*** Data listing ***

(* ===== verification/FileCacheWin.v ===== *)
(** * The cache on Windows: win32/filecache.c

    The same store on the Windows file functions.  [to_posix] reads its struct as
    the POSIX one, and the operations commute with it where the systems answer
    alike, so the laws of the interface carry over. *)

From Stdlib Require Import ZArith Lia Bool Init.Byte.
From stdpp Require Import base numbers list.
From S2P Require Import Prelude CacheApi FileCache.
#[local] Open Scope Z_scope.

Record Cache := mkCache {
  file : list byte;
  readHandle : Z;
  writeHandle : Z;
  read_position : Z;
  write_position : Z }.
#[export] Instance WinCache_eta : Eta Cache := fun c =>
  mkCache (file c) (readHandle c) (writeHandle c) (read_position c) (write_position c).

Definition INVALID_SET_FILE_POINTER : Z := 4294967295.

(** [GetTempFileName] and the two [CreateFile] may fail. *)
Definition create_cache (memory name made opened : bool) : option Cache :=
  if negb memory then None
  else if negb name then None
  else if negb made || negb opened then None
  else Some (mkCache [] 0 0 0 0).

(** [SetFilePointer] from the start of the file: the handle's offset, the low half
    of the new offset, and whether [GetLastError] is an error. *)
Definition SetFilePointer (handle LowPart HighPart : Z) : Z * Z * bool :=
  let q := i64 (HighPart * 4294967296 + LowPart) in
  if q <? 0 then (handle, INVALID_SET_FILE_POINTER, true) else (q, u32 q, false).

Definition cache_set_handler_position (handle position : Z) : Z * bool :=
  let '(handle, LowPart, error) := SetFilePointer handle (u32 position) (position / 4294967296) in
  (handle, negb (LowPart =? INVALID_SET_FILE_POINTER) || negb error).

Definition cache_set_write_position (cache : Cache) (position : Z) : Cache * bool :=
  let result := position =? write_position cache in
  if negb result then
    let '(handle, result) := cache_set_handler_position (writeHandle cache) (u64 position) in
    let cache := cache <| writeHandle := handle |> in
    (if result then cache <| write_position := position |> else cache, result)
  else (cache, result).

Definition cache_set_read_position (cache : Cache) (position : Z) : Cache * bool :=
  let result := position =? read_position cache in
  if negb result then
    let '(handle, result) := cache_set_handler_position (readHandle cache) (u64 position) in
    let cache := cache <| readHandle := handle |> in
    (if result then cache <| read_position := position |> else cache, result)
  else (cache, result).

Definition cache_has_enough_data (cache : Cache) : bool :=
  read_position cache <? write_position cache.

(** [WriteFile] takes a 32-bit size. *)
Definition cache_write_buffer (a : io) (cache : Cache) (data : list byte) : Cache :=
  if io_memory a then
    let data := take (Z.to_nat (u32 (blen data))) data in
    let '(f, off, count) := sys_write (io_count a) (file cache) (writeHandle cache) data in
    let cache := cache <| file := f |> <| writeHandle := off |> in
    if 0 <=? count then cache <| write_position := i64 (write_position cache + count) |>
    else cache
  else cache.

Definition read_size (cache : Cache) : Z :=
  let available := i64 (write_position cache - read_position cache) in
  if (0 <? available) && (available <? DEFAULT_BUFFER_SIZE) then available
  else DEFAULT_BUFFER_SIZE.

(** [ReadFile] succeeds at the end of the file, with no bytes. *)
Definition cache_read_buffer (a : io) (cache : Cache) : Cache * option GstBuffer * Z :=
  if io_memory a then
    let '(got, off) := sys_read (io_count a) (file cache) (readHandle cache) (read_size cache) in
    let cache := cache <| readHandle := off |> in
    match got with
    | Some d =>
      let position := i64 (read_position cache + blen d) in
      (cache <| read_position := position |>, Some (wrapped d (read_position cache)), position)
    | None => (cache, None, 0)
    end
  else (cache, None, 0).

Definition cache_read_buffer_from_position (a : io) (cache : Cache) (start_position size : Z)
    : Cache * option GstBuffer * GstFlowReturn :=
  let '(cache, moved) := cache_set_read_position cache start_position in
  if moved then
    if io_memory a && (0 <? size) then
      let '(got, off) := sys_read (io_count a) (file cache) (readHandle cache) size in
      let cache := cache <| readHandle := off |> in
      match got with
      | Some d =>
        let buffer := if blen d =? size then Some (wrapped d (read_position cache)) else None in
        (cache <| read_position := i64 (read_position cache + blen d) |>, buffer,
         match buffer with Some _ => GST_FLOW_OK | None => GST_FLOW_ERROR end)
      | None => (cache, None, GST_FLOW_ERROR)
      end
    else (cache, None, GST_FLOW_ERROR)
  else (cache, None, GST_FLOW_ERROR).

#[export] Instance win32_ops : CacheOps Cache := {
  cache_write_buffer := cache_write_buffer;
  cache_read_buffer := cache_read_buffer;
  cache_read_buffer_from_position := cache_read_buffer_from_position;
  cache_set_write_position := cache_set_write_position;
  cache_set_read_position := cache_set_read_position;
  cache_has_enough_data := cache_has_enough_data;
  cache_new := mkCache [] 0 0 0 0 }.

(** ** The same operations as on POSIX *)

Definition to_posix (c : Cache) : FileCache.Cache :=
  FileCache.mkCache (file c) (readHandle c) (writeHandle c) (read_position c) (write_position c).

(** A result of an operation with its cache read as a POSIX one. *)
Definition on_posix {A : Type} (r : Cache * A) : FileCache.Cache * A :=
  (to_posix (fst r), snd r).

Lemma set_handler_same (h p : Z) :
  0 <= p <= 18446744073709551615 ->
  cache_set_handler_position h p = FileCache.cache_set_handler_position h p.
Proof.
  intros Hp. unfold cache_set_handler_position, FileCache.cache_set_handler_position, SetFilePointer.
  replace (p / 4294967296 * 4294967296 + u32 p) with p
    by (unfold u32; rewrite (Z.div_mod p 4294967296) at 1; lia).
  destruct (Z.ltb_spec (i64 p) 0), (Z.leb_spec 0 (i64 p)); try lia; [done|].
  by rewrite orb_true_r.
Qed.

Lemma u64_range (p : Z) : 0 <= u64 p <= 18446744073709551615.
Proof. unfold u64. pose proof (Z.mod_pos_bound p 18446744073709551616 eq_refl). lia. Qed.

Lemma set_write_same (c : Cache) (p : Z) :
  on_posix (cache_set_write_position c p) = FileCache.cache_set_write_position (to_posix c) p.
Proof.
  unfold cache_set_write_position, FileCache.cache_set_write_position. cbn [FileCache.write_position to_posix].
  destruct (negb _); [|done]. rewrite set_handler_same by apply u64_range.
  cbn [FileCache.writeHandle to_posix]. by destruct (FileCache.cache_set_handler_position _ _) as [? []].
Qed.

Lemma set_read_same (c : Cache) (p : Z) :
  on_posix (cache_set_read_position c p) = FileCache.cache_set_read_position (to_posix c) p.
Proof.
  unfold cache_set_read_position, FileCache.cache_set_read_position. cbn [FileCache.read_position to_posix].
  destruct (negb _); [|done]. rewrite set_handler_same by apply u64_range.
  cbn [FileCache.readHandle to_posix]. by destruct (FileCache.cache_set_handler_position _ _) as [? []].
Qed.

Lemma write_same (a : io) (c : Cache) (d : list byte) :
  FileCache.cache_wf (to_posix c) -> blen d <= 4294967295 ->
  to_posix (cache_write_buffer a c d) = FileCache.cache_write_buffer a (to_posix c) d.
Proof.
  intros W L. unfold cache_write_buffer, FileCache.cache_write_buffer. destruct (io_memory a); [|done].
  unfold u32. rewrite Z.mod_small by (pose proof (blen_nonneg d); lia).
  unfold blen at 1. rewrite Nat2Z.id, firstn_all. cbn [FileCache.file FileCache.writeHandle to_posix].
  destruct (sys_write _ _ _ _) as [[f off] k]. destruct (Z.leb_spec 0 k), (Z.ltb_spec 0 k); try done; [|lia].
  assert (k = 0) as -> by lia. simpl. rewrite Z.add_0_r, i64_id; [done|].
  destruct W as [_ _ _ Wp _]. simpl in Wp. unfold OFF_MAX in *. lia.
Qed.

*** End of Data listing ***

→ **What the task requires**
Extract from the records above the lines from the one containing "the POSIX one, and" to the one containing "Definition cache_set_handler_position (handle", both lines included, exactly as they appear and with nothing else.

→ **Result of this exercise**
    the POSIX one, and the operations commute with it where the systems answer
    alike, so the laws of the interface carry over. *)

From Stdlib Require Import ZArith Lia Bool Init.Byte.
From stdpp Require Import base numbers list.
From S2P Require Import Prelude CacheApi FileCache.
#[local] Open Scope Z_scope.

Record Cache := mkCache {
  file : list byte;
  readHandle : Z;
  writeHandle : Z;
  read_position : Z;
  write_position : Z }.
#[export] Instance WinCache_eta : Eta Cache := fun c =>
  mkCache (file c) (readHandle c) (writeHandle c) (read_position c) (write_position c).

Definition INVALID_SET_FILE_POINTER : Z := 4294967295.

(** [GetTempFileName] and the two [CreateFile] may fail. *)
Definition create_cache (memory name made opened : bool) : option Cache :=
  if negb memory then None
  else if negb name then None
  else if negb made || negb opened then None
  else Some (mkCache [] 0 0 0 0).

(** [SetFilePointer] from the start of the file: the handle's offset, the low half
    of the new offset, and whether [GetLastError] is an error. *)
Definition SetFilePointer (handle LowPart HighPart : Z) : Z * Z * bool :=
  let q := i64 (HighPart * 4294967296 + LowPart) in
  if q <? 0 then (handle, INVALID_SET_FILE_POINTER, true) else (q, u32 q, false).

Definition cache_set_handler_position (handle position : Z) : Z * bool :=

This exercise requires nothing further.